Over at Less Wrong, the estimable Eliezer Yudkowsky attempts to account for the meaning of statements in arithmetic and the ontological status of numbers. I started to post a comment, but it got long enough that I’ve turned my comment into a blog post. I’ve tried to summarize my understanding of Yudkowsky’s position along the way, but of course it’s possible I’ve gotten something wrong.

It’s worth noting that every single point below is something I’ve blogged about before. At the moment I’m too lazy to insert links to all those earlier blog posts, but I might come back and put the links in later. In any event, I think this post stands alone. Because it got long, I’ve inserted section numbers for the convenience of commenters who might want to refer to particular passages.

1. Yudkowsky poses, in essence, the following question:

Main Question, My Version: In what sense is the sentence “two plus two equals four” meaningful and/or true?

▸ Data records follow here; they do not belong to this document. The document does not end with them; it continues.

(** * The Kubernetes scheduler driver of torpedo (drivers/scheduler/k8s/k8s.go)

    A shallow embedding of the driver: every driver method becomes a function
    in a small monad that threads the state of the cluster and records, in
    call order, each request made to the cluster client (package k8sutils)
    together with its outcome.  The client, the Go formatting of an arbitrary
    object and the two functions of package factory that the driver calls
    are not part of k8s.go: they are parameters of the development.  A
    registry written after the specification implements the factory. *)

From stdpp Require Import base list strings gmap.

Open Scope string_scope.
Open Scope list_scope.
Open Scope stdpp_scope.

(** ** Kubernetes API objects

    Only the fields the driver reads are kept. *)

Module v1.
(** [v1.NodeAddressType] is a Go string type. *)
Definition NodeAddressType : Type := string.
Definition NodeHostName : NodeAddressType := "Hostname".
Definition NodeExternalIP : NodeAddressType := "ExternalIP".
Definition NodeInternalIP : NodeAddressType := "InternalIP".

Record NodeAddress : Type := mkNodeAddress
  { Type_ : NodeAddressType; Address : string }.

Record NodeStatus : Type := mkNodeStatus
  { Addresses : list NodeAddress }.

Record Node : Type := mkNode
  { Name : string; Labels : gmap string string; Status : NodeStatus }.

Record NodeList : Type := mkNodeList
  { Items : list Node }.

Record PersistentVolumeClaim : Type := mkPersistentVolumeClaim
  { pvc_Name : string }.
End v1.

Module storage_v1beta1.
Record StorageClass : Type := mkStorageClass
  { Name : string }.
End storage_v1beta1.

Module v1beta1.
Record Deployment : Type := mkDeployment
  { Name : string }.
End v1beta1.

(** A component of an application is a Go [interface{}]: the driver only
    asks for its dynamic type.  [OtherObj] stands for a value of any dynamic
    type other than the three pointer types the driver tests for. *)
Inductive ResourceObject : Type :=
| StorageClassObj (obj : storage_v1beta1.StorageClass)
| PersistentVolumeClaimObj (obj : v1.PersistentVolumeClaim)
| DeploymentObj (obj : v1beta1.Deployment)
| OtherObj (tag : string).

(** ** Package spec: application specifications *)

Module spec.
Record AppSpec : Type := mkAppSpec
  { Key : string;
    Core : string → list ResourceObject;
    Storage : string → list ResourceObject }.
End spec.

(** ** Package scheduler: nodes, contexts, options *)

Module scheduler.
Inductive NodeType : Type := NodeTypeMaster | NodeTypeWorker.

Record Node : Type := mkNode
  { Name : string; Addresses : list string; Type_ : NodeType }.

Record Context : Type := mkContext
  { UID : string; App : spec.AppSpec }.

Record ScheduleOptions : Type := mkScheduleOptions
  { AppKeys : list string }.
End scheduler.

(** ** Errors

    A Go [error] returned by the driver.  An error of the cluster client is
    known by its message (what [%v] prints); the driver's own error structs
    carry the application and a cause.  [ErrUnknownAppKind] and
    [ErrUnsupportedResourceKind] are the two kinds of the specification's
    taxonomy that k8s.go does not construct itself. *)
Inductive error : Type :=
| ClientError (msg : string)
| ErrUnknownAppKind (key : string)
| ErrUnsupportedResourceKind (App : spec.AppSpec) (Cause : string)
| ErrFailedToScheduleApp (App : spec.AppSpec) (Cause : string)
| ErrFailedToValidateApp (App : spec.AppSpec) (Cause : string)
| ErrFailedToDestroyApp (App : spec.AppSpec) (Cause : string)
| ErrFailedToValidateAppDestroy (App : spec.AppSpec) (Cause : string)
| ErrFailedToGetVolumesForApp (App : spec.AppSpec) (Cause : string)
| ErrFailedToGetVolumesParameters (App : spec.AppSpec) (Cause : string)
| ErrFailedToValidateStorage (App : spec.AppSpec) (Cause : string)
| ErrFailedToDestroyStorage (App : spec.AppSpec) (Cause : string).

(** The application an error is attributed to, when it has one. *)
Definition error_App (e : error) : option spec.AppSpec :=
  match e with
  | ClientError _ | ErrUnknownAppKind _ => None
  | ErrUnsupportedResourceKind a _ | ErrFailedToScheduleApp a _
  | ErrFailedToValidateApp a _ | ErrFailedToDestroyApp a _
  | ErrFailedToValidateAppDestroy a _ | ErrFailedToGetVolumesForApp a _
  | ErrFailedToGetVolumesParameters a _ | ErrFailedToValidateStorage a _
  | ErrFailedToDestroyStorage a _ => Some a
  end.

Definition error_Cause (e : error) : string :=
  match e with
  | ClientError m => m
  | ErrUnknownAppKind k => k
  | ErrUnsupportedResourceKind _ c | ErrFailedToScheduleApp _ c
  | ErrFailedToValidateApp _ c | ErrFailedToDestroyApp _ c
  | ErrFailedToValidateAppDestroy _ c | ErrFailedToGetVolumesForApp _ c
  | ErrFailedToGetVolumesParameters _ c | ErrFailedToValidateStorage _ c
  | ErrFailedToDestroyStorage _ c => c
  end.

Definition is_UnsupportedResourceKind (e : error) : bool :=
  match e with ErrUnsupportedResourceKind _ _ => true | _ => false end.

Definition is_FailedToScheduleApp (e : error) : bool :=
  match e with ErrFailedToScheduleApp _ _ => true | _ => false end.

(** ** The cluster client (package k8sutils)

    A client function returns a value or an error message and may change the
    cluster. *)

Inductive result (A : Type) : Type :=
| Ok (a : A)
| Err (msg : string).
Arguments Ok {A} a.
Arguments Err {A} msg.

Module k8sutils.
Record Client (World : Type) : Type := mkClient
  { GetNodes : World → result v1.NodeList * World;
    IsNodeMaster : v1.Node → bool;
    CreateStorageClass :
      storage_v1beta1.StorageClass → World → result storage_v1beta1.StorageClass * World;
    CreatePersistentVolumeClaim :
      v1.PersistentVolumeClaim → World → result v1.PersistentVolumeClaim * World;
    CreateDeployment :
      v1beta1.Deployment → World → result v1beta1.Deployment * World;
    ValidateDeployement : v1beta1.Deployment → World → result unit * World;
    DeleteDeployment : v1beta1.Deployment → World → result unit * World;
    ValidateTerminatedDeployment : v1beta1.Deployment → World → result unit * World;
    GetVolumeForPersistentVolumeClaim :
      v1.PersistentVolumeClaim → World → result string * World;
    GetPersistentVolumeClaimParams :
      v1.PersistentVolumeClaim → World → result (gmap string string) * World;
    ValidateStorageClass : storage_v1beta1.StorageClass → World → result unit * World;
    ValidatePersistentVolumeClaim : v1.PersistentVolumeClaim → World → result unit * World;
    DeleteStorageClass : storage_v1beta1.StorageClass → World → result unit * World;
    DeletePersistentVolumeClaim : v1.PersistentVolumeClaim → World → result unit * World }.
Arguments GetNodes {World} _ _.
Arguments IsNodeMaster {World} _ _.
Arguments CreateStorageClass {World} _ _ _.
Arguments CreatePersistentVolumeClaim {World} _ _ _.
Arguments CreateDeployment {World} _ _ _.
Arguments ValidateDeployement {World} _ _ _.
Arguments DeleteDeployment {World} _ _ _.
Arguments ValidateTerminatedDeployment {World} _ _ _.
Arguments GetVolumeForPersistentVolumeClaim {World} _ _ _.
Arguments GetPersistentVolumeClaimParams {World} _ _ _.
Arguments ValidateStorageClass {World} _ _ _.
Arguments ValidatePersistentVolumeClaim {World} _ _ _.
Arguments DeleteStorageClass {World} _ _ _.
Arguments DeletePersistentVolumeClaim {World} _ _ _.
End k8sutils.

(** A request to the client, and the record of one request with its
    outcome ([None]: it returned no error). *)
Inductive Call : Type :=
| CallGetNodes
| CallCreateStorageClass (obj : storage_v1beta1.StorageClass)
| CallCreatePersistentVolumeClaim (obj : v1.PersistentVolumeClaim)
| CallCreateDeployment (obj : v1beta1.Deployment)
| CallValidateDeployement (obj : v1beta1.Deployment)
| CallDeleteDeployment (obj : v1beta1.Deployment)
| CallValidateTerminatedDeployment (obj : v1beta1.Deployment)
| CallGetVolumeForPersistentVolumeClaim (obj : v1.PersistentVolumeClaim)
| CallGetPersistentVolumeClaimParams (obj : v1.PersistentVolumeClaim)
| CallValidateStorageClass (obj : storage_v1beta1.StorageClass)
| CallValidatePersistentVolumeClaim (obj : v1.PersistentVolumeClaim)
| CallDeleteStorageClass (obj : storage_v1beta1.StorageClass)
| CallDeletePersistentVolumeClaim (obj : v1.PersistentVolumeClaim).

Record Event : Type := mkEvent
  { call : Call; failure : option string }.

Definition succeeded (ev : Event) : Prop := failure ev = None.

Definition result_failure {A : Type} (r : result A) : option string :=
  match r with Ok _ => None | Err msg => Some msg end.

(** ** The driver monad: cluster state in, value, cluster state and the
    requests made out. *)

Definition DriverM (World A : Type) : Type := World → A * World * list Event.

Definition ret {World A : Type} (a : A) : DriverM World A :=
  λ w, (a, w, []).

Definition bind {World A B : Type} (m : DriverM World A) (f : A → DriverM World B) : DriverM World B :=
  λ w, let '(a, w1, t1) := m w in
       let '(b, w2, t2) := f a w1 in
       (b, w2, t1 ++ t2).

Notation "x <~ m ;; k" := (bind m (λ x, k))
  (at level 100, m at next level, right associativity, only parsing).

(** One request to the client, recorded. *)
Definition invoke {World A : Type} (c : Call) (f : World → result A * World)
  : DriverM World (result A) :=
  λ w, let '(r, w1) := f w in (r, w1, [mkEvent c (result_failure r)]).

(** A Go [for _, x := range xs] whose body may return an error from the
    enclosing function: the first error ends the loop. *)
Fixpoint for_range {World A : Type} (body : A → DriverM World (option error)) (xs : list A)
  : DriverM World (option error) :=
  match xs with
  | [] => ret None
  | x :: rest =>
      r <~ body x ;;
      match r with
      | Some e => ret (Some e)
      | None => for_range body rest
      end
  end.

Definition value_of {World A : Type} (m : DriverM World A) (w : World) : A := (m w).1.1.
Definition world_of {World A : Type} (m : DriverM World A) (w : World) : World := (m w).1.2.
Definition trace_of {World A : Type} (m : DriverM World A) (w : World) : list Event := (m w).2.

(** ** Package factory: the application registry *)

Module factory.
(** The two functions of the package that the driver calls.  [Get] returns
    a specification or an error; [GetAll] returns specifications. *)
Record Factory : Type := mkFactory
  { Get : string → error + spec.AppSpec;
    GetAll : list spec.AppSpec }.

(** Modelled from the spec: package factory
    (drivers/scheduler/k8s/spec/factory) is not among the sources.  The
    registry holds the registered specifications in registration order. *)
Definition Registry : Type := list spec.AppSpec.


(** Modelled from the spec: [Get(key)] fails with [UnknownAppKind] if the
    key is absent. *)
Definition registry_Get (reg : Registry) (key : string) : error + spec.AppSpec :=
  match find (λ r, String.eqb (spec.Key r) key) reg with
  | Some s => inr s
  | None => inl (ErrUnknownAppKind key)
  end.

(** Modelled from the spec: [GetAll()] is the ordered sequence of the
    registered specifications, in registration order. *)
Definition registry_GetAll (reg : Registry) : list spec.AppSpec := reg.

(** Modelled from the spec: the factory the driver sees once the
    applications have registered. *)
Definition of_registry (reg : Registry) : Factory :=
  {| Get := registry_Get reg; GetAll := registry_GetAll reg |}.


Definition registered (reg : Registry) (key : string) : Prop :=
  key ∈ (spec.Key <$> reg).

#[global] Instance registered_dec (reg : Registry) (key : string)
  : Decision (registered reg key) :=
  decide (key ∈ (spec.Key <$> reg)).
End factory.

(** ** The driver *)

Record k8s : Type := mkK8s { nodes : list scheduler.Node }.

Section Driver.
Context {World : Type}.

(** The functions of package k8sutils. *)
Variable client : k8sutils.Client World.

(** What [fmt.Sprintf] prints for [%#v] on a component. *)
Variable GoSyntax : ResourceObject → string.

(** The functions of package factory. *)
Variable fac : factory.Factory.

Local Abbreviation M := (DriverM World).

Definition GetNodes (k : k8s) : list scheduler.Node := nodes k.

(** *** Init *)

(** The inner loop of [Init]: the addresses kept for one cluster node. *)
Definition Init_addrs (n : v1.Node) : list string :=
  fold_left
    (λ addrs addr,
       if String.eqb (v1.Type_ addr) v1.NodeExternalIP
          || String.eqb (v1.Type_ addr) v1.NodeInternalIP
       then addrs ++ [v1.Address addr]
       else addrs)
    (v1.Addresses (v1.Status n)) [].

Yudkowsky phrases the question a little differently. What he actually asks is:

Main Question, Original Version: In what sense is the sentence “2 + 2 = 4″ meaningful and/or true?”

This, I think, threatens to confuse the issue. It’s important to distinguish between the numeral “2”, which is a formal symbol designed to be manipulated according to formal rules, and the noun “two”, which appears to name something, namely a particular number. Because Yudkowsky is asking about meaning and truth, I presume it is the noun, and not the symbol, that he intends to mention. So I’ll stick with my version, and translate his remarks accordingly.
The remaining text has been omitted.